(** * pyserver: the multiplexed connection loop of [server.py]

    A shallow embedding of the function [server] of [src/server.py]: the
    readiness loop over [select.select], the per-connection outbound
    queues, the teardown paths and the drain on shutdown.

    The Python code mutates three local collections ([inputs], [outputs],
    [messages]) and talks to the operating system through socket calls.
    Here the collections are fields of an explicit [State], the socket calls
    are answered by an environment ([Tick]: what the poll, [accept], [recv],
    [getpeername] and [send] do during one iteration of the [while] loop),
    and every call leaves an [Event] in the state's [trace].  Python
    exceptions are the [Raise] results of a small state-and-exception monad.

    What the environment can do: the poll returns three lists or raises
    (an external interrupt is a [KeyboardInterrupt] raised by the poll, the
    one call in which the loop waits); [accept], [recv] and [send] succeed
    or raise [socket.error]; [getpeername], which the code calls for the
    arguments of its log lines, fails on a closed socket and on the
    listener, and on an open accepted socket returns or raises
    [socket.error] as the environment says (the peer may have reset the
    connection); [getsockname] returns a tuple whose length depends on the
    address family; [close], the sleep and the methods of the collections do
    what Python 2 documents.  The loop may run forever, so [server] takes
    the finite script of the iterations that the environment has played so
    far.

    [close_on_exec] is modelled on a table of descriptor flags, and [main]
    on the candidates of [sock_info] with, for each, the outcome of the
    calls made for it; [main] has a trace of its own ([MainEvent]). *)

From Stdlib Require Import ZArith Ascii String List.
From stdpp Require Import gmap strings list fin_maps.
Import ListNotations.

Local Open Scope Z_scope.
Local Open Scope nat_scope.

(** ** Data *)

(** A socket object is identified by a number (Python compares them with
    [is] and hashes them by identity).  A payload is a Python 2 [str]. *)
Abbreviation Sock := nat (only parsing).
Abbreviation Payload := string (only parsing).

(** [Queue.Queue()]: unbounded FIFO; [put] appends at the back and
    [get_nowait] takes from the front or raises [Empty]. *)
Abbreviation Queue := (list string) (only parsing).

Definition put (q : Queue) (m : Payload) : Queue := q ++ [m].

Definition get_nowait (q : Queue) : option (Payload * Queue) :=
  match q with
  | [] => None
  | m :: q' => Some (m, q')
  end.

(** The exception classes that the loop raises or handles. *)
Inductive exn : Type :=
  | SelectError (errno : Z)      (* select.error, args[0] = errno *)
  | OSError (errno : Z)
  | SocketError (errno : Z)      (* socket.error (an IOError in Python 2) *)
  | KeyboardInterrupt
  | StopIteration
  | ValueError                   (* list.remove(x) with x absent *)
  | KeyError.                    (* messages[x] or del messages[x], x absent *)

Definition EINTR : Z := 4%Z.
Definition EBADF : Z := 9%Z.
Definition EAGAIN : Z := 11%Z.
Definition ENOTCONN : Z := 107%Z.

(** What the code asks of the operating system, in call order. *)
Inductive Event : Type :=
  | EvSetBlocking (s : Sock) (flag : bool)
  | EvListen (s : Sock)
  | EvSelect
  | EvAccept (listener client : Sock)
  | EvCloseOnExec (s : Sock)
  | EvRecv (s : Sock) (data : Payload)
  | EvSend (s : Sock) (message : Payload)
  | EvSleep
  | EvClose (s : Sock).

Global Instance exn_eq_dec : EqDecision exn.
Proof. solve_decision. Defined.

Global Instance Event_eq_dec : EqDecision Event.
Proof. solve_decision. Defined.

(** The local variables of [server] plus the world: [next_sock] is the
    identity the next accepted socket object gets, [trace] the calls made
    so far. *)
Record State : Type := mkState {
  inputs : list Sock;
  outputs : list Sock;
  messages : gmap nat (list string);
  next_sock : Sock;
  trace : list Event
}.

(** ** The environment of one loop iteration *)

Inductive SelectOutcome : Type :=
  | SelReady (reads writes errors : list Sock)
  | SelRaise (e : exn).

Inductive AcceptOutcome : Type :=
  | AcceptOk
  | AcceptErr (errno : Z).

Inductive RecvOutcome : Type :=
  | RecvData (data : Payload)        (* the empty string is end of file *)
  | RecvErr (errno : Z).

Inductive SendOutcome : Type :=
  | SendOk
  | SendErr (errno : Z).

(** [getpeername] on an open, accepted socket: after a reset by the peer it
    raises [socket.error(ENOTCONN)]. *)
Inductive PeerOutcome : Type :=
  | PeerOk
  | PeerErr (errno : Z).

Record Tick : Type := mkTick {
  sel : SelectOutcome;
  accept_of : AcceptOutcome;
  recv_of : Sock -> RecvOutcome;
  peername_of : Sock -> PeerOutcome;
  send_of : Sock -> SendOutcome;
  (* the k-th send of the drain pass on a socket *)
  drain_send_of : Sock -> nat -> SendOutcome
}.

(** ** State and exception monad *)

Inductive Res (A : Type) : Type :=
  | Ok (a : A) (st : State)
  | Raise (e : exn) (st : State).
Arguments Ok {A} a st.
Arguments Raise {A} e st.

Definition M (A : Type) : Type := State -> Res A.

Definition ret {A} (a : A) : M A := fun st => Ok a st.

Definition bind {A B} (c : M A) (k : A -> M B) : M B :=
  fun st =>
    match c st with
    | Ok a st' => k a st'
    | Raise e st' => Raise e st'
    end.

Definition raise {A} (e : exn) : M A := fun st => Raise e st.

Declare Scope py_scope.
Delimit Scope py_scope with py.
Notation "x <- c1 ;; c2" := (bind c1 (fun x => c2))
  (at level 100, c1 at next level, right associativity) : py_scope.
Notation "c1 ;;; c2" := (bind c1 (fun _ => c2))
  (at level 100, right associativity) : py_scope.

(** [for x in xs: body(x)], left to right, stopping at the first raise. *)
Fixpoint for_each {A} (body : A -> M unit) (xs : list A) : M unit :=
  match xs with
  | [] => ret tt
  | x :: xs' => (body x ;;; for_each body xs')%py
  end.

Definition emit (ev : Event) : M unit := fun st =>
  Ok tt (mkState (inputs st) (outputs st) (messages st) (next_sock st)
                 (trace st ++ [ev])).

(** [l.remove(x)]: drops the first occurrence, [ValueError] without one. *)
Fixpoint remove_first (x : Sock) (l : list Sock) : option (list Sock) :=
  match l with
  | [] => None
  | y :: l' =>
      if decide (x = y) then Some l'
      else match remove_first x l' with
           | Some r => Some (y :: r)
           | None => None
           end
  end.

Definition inputs_append (s : Sock) : M unit := fun st =>
  Ok tt (mkState (inputs st ++ [s]) (outputs st) (messages st)
                 (next_sock st) (trace st)).

Definition inputs_remove (s : Sock) : M unit := fun st =>
  match remove_first s (inputs st) with
  | Some l => Ok tt (mkState l (outputs st) (messages st)
                             (next_sock st) (trace st))
  | None => Raise ValueError st
  end.

Definition outputs_append (s : Sock) : M unit := fun st =>
  Ok tt (mkState (inputs st) (outputs st ++ [s]) (messages st)
                 (next_sock st) (trace st)).

Definition outputs_remove (s : Sock) : M unit := fun st =>
  match remove_first s (outputs st) with
  | Some l => Ok tt (mkState (inputs st) l (messages st)
                             (next_sock st) (trace st))
  | None => Raise ValueError st
  end.

(** [messages[s] = q] *)
Definition messages_set (s : Sock) (q : Queue) : M unit := fun st =>
  Ok tt (mkState (inputs st) (outputs st) (<[s := q]> (messages st))
                 (next_sock st) (trace st)).

(** [messages[s]] *)
Definition messages_get (s : Sock) : M Queue := fun st =>
  match messages st !! s with
  | Some q => Ok q st
  | None => Raise KeyError st
  end.

(** [messages[s].put(m)] *)
Definition messages_put (s : Sock) (m : Payload) : M unit :=
  (q <- messages_get s ;; messages_set s (put q m))%py.

(** [del messages[s]] *)
Definition messages_del (s : Sock) : M unit := fun st =>
  match messages st !! s with
  | Some _ => Ok tt (mkState (inputs st) (outputs st) (delete s (messages st))
                             (next_sock st) (trace st))
  | None => Raise KeyError st
  end.

Definition is_closed (s : Sock) (tr : list Event) : bool :=
  bool_decide (EvClose s ∈ tr).

Definition close (s : Sock) : M unit := emit (EvClose s).

Definition stop_command : Payload := "stop"%string.
Definition shutdown_notice : Payload := "Shutdown request received"%string.

(** [x in outputs], [x in inputs], [x in messages] *)
Definition in_outputs (s : Sock) : M bool := fun st =>
  Ok (bool_decide (s ∈ outputs st)) st.

Definition in_messages (s : Sock) : M bool := fun st =>
  Ok (bool_decide (is_Some (messages st !! s))) st.

Definition get_inputs : M (list Sock) := fun st => Ok (inputs st) st.

(** ** The function [server] *)

Section Server.

(** The listening socket: the argument [server] of the Python function. *)
Variable listener : Sock.

Local Open Scope py_scope.

(** [s.getpeername()], evaluated for the arguments of the log calls
    (lines 68-69, 80-81, 96-97, 101-102), outside any handler of
    [socket.error].  A socket object that was closed raises
    [socket.error(EBADF)] from every delegated method; the listening socket
    has no peer; on an open accepted socket the environment answers. *)
Definition getpeername (t : Tick) (s : Sock) : M unit := fun st =>
  if is_closed s (trace st) then Raise (SocketError EBADF) st
  else if decide (s = listener) then Raise (SocketError ENOTCONN) st
  else match peername_of t s with
       | PeerOk => Ok tt st
       | PeerErr errno => Raise (SocketError errno) st
       end.

(** [select.select(inputs, outputs, inputs, 1.0)] *)
Definition select (t : Tick) : M (list Sock * list Sock * list Sock) :=
  emit EvSelect ;;;
  match sel t with
  | SelReady reads writes errors => ret (reads, writes, errors)
  | SelRaise e => raise e
  end.

(** [input.accept()]: a new socket object on success. *)
Definition accept (t : Tick) (s : Sock) : M Sock := fun st =>
  match accept_of t with
  | AcceptOk =>
      let client := next_sock st in
      Ok client (mkState (inputs st) (outputs st) (messages st) (S client)
                         (trace st ++ [EvAccept s client]))
  | AcceptErr errno => Raise (SocketError errno) st
  end.

(** [input.recv(8192)] *)
Definition recv (t : Tick) (s : Sock) : M Payload :=
  match recv_of t s with
  | RecvData data => emit (EvRecv s data) ;;; ret data
  | RecvErr errno => raise (SocketError errno)
  end.

(** [output.send(message)] in the writable pass. *)
Definition send (t : Tick) (s : Sock) (message : Payload) : M unit :=
  emit (EvSend s message) ;;;
  match send_of t s with
  | SendOk => ret tt
  | SendErr errno => raise (SocketError errno)
  end.

(** Lines 80-86 and 101-107: the teardown shared by end of file and by an
    error event. *)
Definition teardown (t : Tick) (s : Sock) : M unit :=
  getpeername t s ;;;
  b <- in_outputs s ;;
  (if b then outputs_remove s else ret tt) ;;;
  inputs_remove s ;;;
  close s ;;;
  messages_del s.

(** Body of [for input in reads] (lines 57-86). *)
Definition handle_read (t : Tick) (input : Sock) : M unit :=
  if decide (input = listener) then
    client <- accept t input ;;
    emit (EvCloseOnExec client) ;;;
    emit (EvSetBlocking client false) ;;;
    inputs_append client ;;;
    messages_set client []
  else
    data <- recv t input ;;
    if negb (String.eqb data EmptyString) then
      getpeername t input ;;;
      if String.eqb data stop_command then
        messages_put input shutdown_notice ;;;
        raise StopIteration
      else
        b <- in_outputs input ;;
        (if b then ret tt else outputs_append input) ;;;
        messages_put input data
    else
      teardown t input.

(** Body of [for output in writes] (lines 89-98). *)
Definition handle_write (t : Tick) (output : Sock) : M unit :=
  b <- in_messages output ;;
  if negb b then ret tt
  else
    q <- messages_get output ;;
    match get_nowait q with
    | None => outputs_remove output
    | Some (message, q') =>
        messages_set output q' ;;;
        getpeername t output ;;;
        send t output message
    end.

(** Body of [for error in errors] (lines 101-107). *)
Definition handle_error (t : Tick) (error : Sock) : M unit :=
  teardown t error.

(** Lines 51-107: the body of the inner [try]. *)
Definition tick_body (t : Tick) : M unit :=
  r <- select t ;;
  let '(reads, writes, errors) := r in
  match reads, writes, errors with
  | [], [], [] => ret tt
  | _, _, _ =>
      for_each (handle_read t) reads ;;;
      for_each (handle_write t) writes ;;;
      for_each (handle_error t) errors
  end.

Definition transient (errno : Z) : bool :=
  bool_decide (errno ∈ [EAGAIN; EINTR]).

(** Lines 108-113: the two inner [except] clauses. *)
Definition inner_try (body : M unit) : M unit := fun st =>
  match body st with
  | Raise (SelectError errno) st' =>
      if transient errno then Ok tt st' else Raise (SelectError errno) st'
  | Raise (OSError errno) st' =>
      if transient errno then Ok tt st' else Raise (OSError errno) st'
  | r => r
  end.

(** The [while True] of lines 121-126 pops until [Empty]; the recursion is
    on the queue's contents, which only this loop changes. *)
Fixpoint drain_queue (t : Tick) (client : Sock) (k : nat) (q : Queue)
  : M unit :=
  match q with
  | [] => ret tt
  | message :: q' =>
      messages_set client q' ;;;
      emit (EvSend client message) ;;;
      match drain_send_of t client k with
      | SendOk => drain_queue t client (S k) q'
      | SendErr errno => raise (SocketError errno)
      end
  end.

- _What you should do_
Transcribe the material exactly, stopping after the "exceptions are the" line.

- _Output of the task_
(** * pyserver: the multiplexed connection loop of [server.py]

    A shallow embedding of the function [server] of [src/server.py]: the
    readiness loop over [select.select], the per-connection outbound
    queues, the teardown paths and the drain on shutdown.

    The Python code mutates three local collections ([inputs], [outputs],
    [messages]) and talks to the operating system through socket calls.
    Here the collections are fields of an explicit [State], the socket calls
    are answered by an environment ([Tick]: what the poll, [accept], [recv],
    [getpeername] and [send] do during one iteration of the [while] loop),
    and every call leaves an [Event] in the state's [trace].  Python
    exceptions are the [Raise] results of a small state-and-exception monad.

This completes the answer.